- _The task_
In the entries below, identify every line with the string "Lemma" and copy it.

Data for this task below:

Lemma origin_moved s s' D' a n j m :
  origin s a n → bcache h0 H s → moved s s' D' → ref_room (refs (k_icache s)) → held (k_icache s) (k_icache s') j m → origin s' a n.
Proof.
  intros Ho Hc Hm Hr Hh. destruct a as [|a]; [|done]. destruct Ho as (me & p & d & x & Hme & Hp & Hd & Hx & Hn & Hx0).
  destruct (held_keep_used _ _ _ _ _ _ Hr Hh Hx Hx0) as (y & Hy & [En _] & Hy0). exists me, p, d, y.
  rewrite (bc_hart _ _ _ (fs_cache _ _ _ _ _ Hm)), <- (bc_hart _ _ _ Hc), (proj1 (fs_rest _ _ _ _ _ Hm)). by rewrite En.
Qed.

(** Giving up the loaded entry in slot [j]. *)
Lemma drop_run l0 s j m y :
  ref_room (refs l0) → walk_ok h0 H T s → held l0 (k_icache s) j m → k_icache s !! j = Some y → i_valid y = true → m ∈ T →
  ∃ s', inode_free j s = Ok (tt, s') ∧ walk_ok h0 H T s' ∧ balanced l0 (k_icache s') ∧ moved s s' (k_disk s).
Proof.
  intros Hr Hk Hh Hy Hv Hm. pose proof (wk_icache _ _ _ _ Hk) as Hic. pose proof (wk_cache _ _ _ _ Hk) as Hc.
  assert (inode_num y = m) as Ey by (pose proof (hd_entry _ _ _ _ Hh) as He; rewrite Hy in He; by injection He).
  assert (i_nlink y ≠ 0) as Hyl.
  { rewrite (ic_coherent _ _ _ _ Hic j y Hy Hv) by (by rewrite Ey). apply (to_link _ _ _ _ (wk_tree _ _ _ _ Hk) (inode_num y)). by rewrite Ey. }
  rewrite (inode_free_run s j y (bcache_stable h0 H _ Hc) (wk_ilock _ _ _ _ Hk) Hy Hyl). eexists. split; [done|].
  pose proof (walked_update h0 H s (<[j := i_set_ref (u32 (i_ref y - 1)) y]> (k_icache s)) Hc) as Hw.
  split; [|split; [by apply (held_drop l0 (k_icache s) j m y Hr)|exact Hw]]. apply (walk_ok_step h0 H T s _ _ Hk Hw).
  eapply icache_ok_insert; [exact Hic|exact Hy| |by left]. apply coherent_ref, (ic_coherent _ _ _ _ Hic j y Hy).
Qed.

(** The second half of [path_link]: the file [m] in slot [j] has its link counted. *)
Lemma link_name_run l0 s D j m a l n :
  let sb := k_sb s in let x := i_set_nlink (i_nlink (node D sb m) + 1) (node D sb m) in
  ref_spare (refs l0) → walk_ok h0 H T s → fs_ok H D sb T → k_disk s = put_node sb x D → change D sb T m x (put_node sb x D) →
  m ∈ T → is_dir D sb m = false → i_nlink (node D sb m) < 2^16 - 1 → held l0 (k_icache s) j m →
  (∃ z, k_icache s !! j = Some z ∧ i_valid z = true) → origin s a n → n ∈ T → path_ok l → Forall (Forall byte_ok) l.*1 → l ≠ [] →
  (∀ c, last (components l) = Some c → (length c < DIR_NAME_LEN)%nat) →
  ∃ r s', (r ← path_to_pinode (replicate a SLASH ++ path_text l) local_name;
      match r with
      | (None, _) => link_bad j
      | (Some pip, name) =>
          inode_lock pip;;
          ip ← get_inode j;
          r ← dir_add_entry pip (inode_num ip) name;
          if r =? BLOCK_SIZE then inode_unlock_free pip;; link_bad j
          else inode_unlock_free pip;; inode_free j;; mret 0
      end) s = Ok (r, s') ∧ walk_ok h0 H T s' ∧ balanced l0 (k_icache s') ∧ moved s s' (k_disk s') ∧
    match name_place D sb n (components l) with
    | Some (p, c) => r = 0 ∧ linked H D sb T m p c (k_disk s')
    | None => r = MINUS1 ∧ k_disk s' = D
    end.
Proof.
  intros sb x Hr Hk Hok ED Hch Hm Hmd Hnl Hh (z & Hz & Hzv) Ho Hn Hl Hby Hne Hshort.
  pose proof (change_ok H D sb T m x _ Hok Hch) as Hok1. pose proof (ft_tree _ _ _ _ Hok) as Ht.
  destruct (name_place_change H D sb T m x _ n (components l) Hok Hch Hmd Hn) as [Epar Eplace]. rewrite <- Eplace, <- ED. rewrite <- ED in Hok1.
  assert (ref_room (refs (k_icache s))) as Hroom by (rewrite (hd_refs _ _ _ _ Hh); by apply ref_up_room).
  destruct (search_inode_run h0 H T (k_icache s) Hroom true s a l n local_name) as (slot & nm & s1 & Hs & [Hk1 Hw1 Hsl] & Hlast); try done;
    [by apply Forall_replicate|].
  assert (k_sb s1 = sb) as Es by exact (fs_step_sb _ _ _ _ _ Hw1). assert (k_disk s1 = k_disk s) as Ed by exact (fs_disk _ _ _ _ _ Hw1).
  assert (∀ s2, walk_ok h0 H T s2 → balanced (k_icache s) (k_icache s2) → moved s s2 (k_disk s) → ∃ s', link_bad j s2 = Ok (MINUS1, s') ∧
    walk_ok h0 H T s' ∧ balanced l0 (k_icache s') ∧ moved s s' (k_disk s') ∧ k_disk s' = D) as Hbad.
  { intros s2 Hk2 Hb2 Hw2. assert (k_sb s2 = sb) as Es2 by exact (fs_step_sb _ _ _ _ _ Hw2).
    destruct (held_balanced l0 _ _ j m z Hr Hh Hb2 Hz Hzv) as [Hh2 _].
    destruct (link_bad_run l0 (ref_spare_room _ Hr) s2 D j m) as (s' & Hrun & Hk' & Hb' & Hw'); rewrite ?Es2; try done;
      [by rewrite (fs_disk _ _ _ _ _ Hw2)|].
    exists s'. split; [done|]. split; [done|]. split; [done|]. rewrite (fs_disk _ _ _ _ _ Hw'). split; [by eapply moved_trans|done]. }
  unfold target in Hsl. unfold name_place. unfold path_to_pinode. run Hs. fold sb in Hsl.
  destruct (resolve_parent (k_disk s) sb n (components l)) as [p|] eqn:Ep; cbn [mbind option_bind].
  2:{ destruct Hsl as [-> Hb1]. destruct (Hbad s1 Hk1 Hb1 Hw1) as (s' & Hrun & ? & ? & ? & ?). by exists MINUS1, s'. }
  destruct Hsl as (i & -> & Hi). destruct (Hlast eq_refl ltac:(done)) as (Ela & Hnl1 & Hnb1). rewrite Ela. cbn [mbind option_bind].
  set (c := name_of nm) in *. destruct (resolve_parent_in H (k_disk s) sb T n (components l) p (ft_tree _ _ _ _ Hok1) Hn Ep) as [Hp Hpd].
  destruct (link_add (k_icache s) Hroom s1 i p nm m) as (s2 & s3 & s4 & r & D' & e & Hlk & Hadd & Hun & Hnum & Hk4 & Hb4 & Hw4 & Hres);
    rewrite ?Es, ?Ed; try done; [apply (components_ne l); [done|by apply last_Some_elem_of]|by apply Hshort|].
  rewrite Ed, Es in Hres. fold c in Hres. pose proof (moved_trans _ _ _ _ _ Hw1 Hw4) as Hw.
  assert (∃ ip, get_inode j s2 = Ok (ip, s2) ∧ inode_num ip = m) as (ip & Hg & Hip).
  { destruct (hd_keep _ _ _ _ Hi j z Hz (held_used _ _ _ _ _ Hr Hh Hz)) as (y & Hy & Ey & _). specialize (Hnum j). rewrite Hy in Hnum.
    destruct (k_icache s2 !! j) as [ip|] eqn:Eip; [|done]. exists ip. split; [by apply get_inode_run|].
    pose proof (hd_entry _ _ _ _ Hh) as He. rewrite Hz in He. simpl in *. congruence. }
  run Hlk. run Hg. rewrite Hip. run Hadd.
  destruct (decide (child (k_disk s) sb p c ≠ None ∨ free_slot (dir_entries (k_disk s) (node (k_disk s) sb p)) = 32%nat)) as [Hf|Hf].
  - destruct Hres as [-> ->]. rewrite Z.eqb_refl. run Hun.
    destruct (Hbad s4 Hk4 Hb4 Hw) as (s' & Hrun & ? & ? & ? & ?). by exists MINUS1, s'.
  - destruct Hres as (Hrb & Hch2 & Hnames). rewrite (proj2 (Z.eqb_neq _ _) Hrb). run Hun.
    destruct (held_balanced l0 _ _ j m z Hr Hh Hb4 Hz Hzv) as [Hh4 (y & Hy & Hyv)]. rewrite <- ED in Hch.
    destruct (drop_run l0 s4 j m y (ref_spare_room _ Hr) Hk4 Hh4 Hy Hyv Hm) as (s' & Hfree & Hk' & Hb' & Hw').
    exists 0, s'. split; [by run Hfree|]. split; [done|]. split; [done|]. rewrite (fs_disk _ _ _ _ _ Hw') at 2. rewrite (fs_disk _ _ _ _ _ Hw').
    rewrite (fs_disk _ _ _ _ _ Hw) in Hw' |- *. split; [by eapply moved_trans|]. split; [done|].
    apply (change_linked H D sb T m (k_disk s) p e c D'); try done. by rewrite <- (change_is_dir D sb T m x _ Hch p Hp).
Qed.

Lemma path_link_run s a1 l1 n1 a2 l2 n2 :
  let D := k_disk s in let sb := k_sb s in
  walk_ok h0 H T s → fs_ok H D sb T → ref_spare (refs (k_icache s)) →
  origin s a1 n1 → n1 ∈ T → path_ok l1 → Forall (Forall byte_ok) l1.*1 →
  origin s a2 n2 → n2 ∈ T → path_ok l2 → Forall (Forall byte_ok) l2.*1 → l2 ≠ [] →
  (∀ c, last (components l2) = Some c → (length c < DIR_NAME_LEN)%nat) →
  (∀ m, resolve D sb n1 (components l1) = Some m → i_nlink (node D sb m) < 2^16 - 1) →
  ∃ r s', path_link (replicate a1 SLASH ++ path_text l1) (replicate a2 SLASH ++ path_text l2) s = Ok (r, s') ∧
    walk_ok h0 H T s' ∧ balanced (k_icache s) (k_icache s') ∧ moved s s' (k_disk s') ∧
    match link_target D sb n1 (components l1) n2 (components l2) with
    | Some (m, (p, c)) => r = 0 ∧ linked H D sb T m p c (k_disk s')
    | None => r = MINUS1 ∧ k_disk s' = D
    end.
Proof.
  intros D sb Hk Hok Hr Ho1 Hn1 Hl1 Hb1 Ho2 Hn2 Hl2 Hb2 Hne Hshort Hnl. pose proof (ref_spare_room _ Hr) as Hroom.
  destruct (path_to_inode_run h0 H T s a1 l1 n1 Hk Hroom Ho1 Hn1 Hl1 Hb1) as (slot & s1 & Hp & [Hk1 Hw1 Hsl]). fold D sb in Hsl.
  assert (k_sb s1 = sb) as Es by exact (fs_step_sb _ _ _ _ _ Hw1). assert (k_disk s1 = D) as Ed by exact (fs_disk _ _ _ _ _ Hw1).
  unfold path_link, link_target. run Hp. destruct (resolve D sb n1 (components l1)) as [m|] eqn:Em; cbn [mbind option_bind].
  2:{ destruct Hsl as [-> Hb]. exists MINUS1, s1. rewrite Ed. done. }
  destruct Hsl as (j & -> & Hh). assert (m ∈ T) as Hm by (eapply resolve_in; [apply Hok|exact Hn1|exact Em]). specialize (Hnl m eq_refl).
  destruct (link_count (k_icache s) Hroom s1 j m) as (s2 & y & Hlk & Hg & Hty & Hdir & s3 & s4 & s5 & Ha & Hrw & Hu & Hk5 & Hw5 & Hch & Hh5 & Hz);
    rewrite ?Ed, ?Es; try done.
  rewrite Ed, Es in Hty, Hdir, Hw5, Hch. run Hlk. run Hg. rewrite Hty. destruct (is_dir D sb m) eqn:Hmd.
  - destruct (Hdir eq_refl) as (s6 & Hf & [Hk6 Hw6 [_ Hb6]]). run Hf. exists MINUS1, s6.
    assert (k_disk s6 = D) as Ed6 by (by rewrite (fs_disk _ _ _ _ _ Hw6)). rewrite Ed6. split; [done|]. split; [done|]. split; [done|].
    split; [|done]. rewrite <- Ed. by eapply moved_trans.
  - run Ha. run Hrw. run Hu. set (x := i_set_nlink _ _) in *. pose proof (moved_trans _ _ _ _ _ Hw1 Hw5) as Hw.
    assert (k_sb s5 = sb) as Es5 by exact (fs_step_sb _ _ _ _ _ Hw). assert (k_disk s5 = put_node sb x D) as Ed5 by exact (fs_disk _ _ _ _ _ Hw5).
    destruct (link_name_run (k_icache s) s5 D j m a2 l2 n2) as (r & s' & Hrun & Hk' & Hb' & Hw' & Hres); rewrite ?Es5; try done.
    { by eapply (origin_moved s); [|apply Hk|exact Hw|exact Hroom|exact Hh5]. }
    rewrite Es5 in Hres. exists r, s'. split; [exact Hrun|]. split; [done|]. split; [done|]. split; [by eapply moved_trans|].
    by destruct (name_place D sb n2 (components l2)) as [[p c]|].
Qed.

End ops.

End of Data for this task.

- _Result for this exercise_
Lemma origin_moved s s' D' a n j m :
Lemma drop_run l0 s j m y :
Lemma link_name_run l0 s D j m a l n :
Lemma path_link_run s a1 l1 n1 a2 l2 n2 :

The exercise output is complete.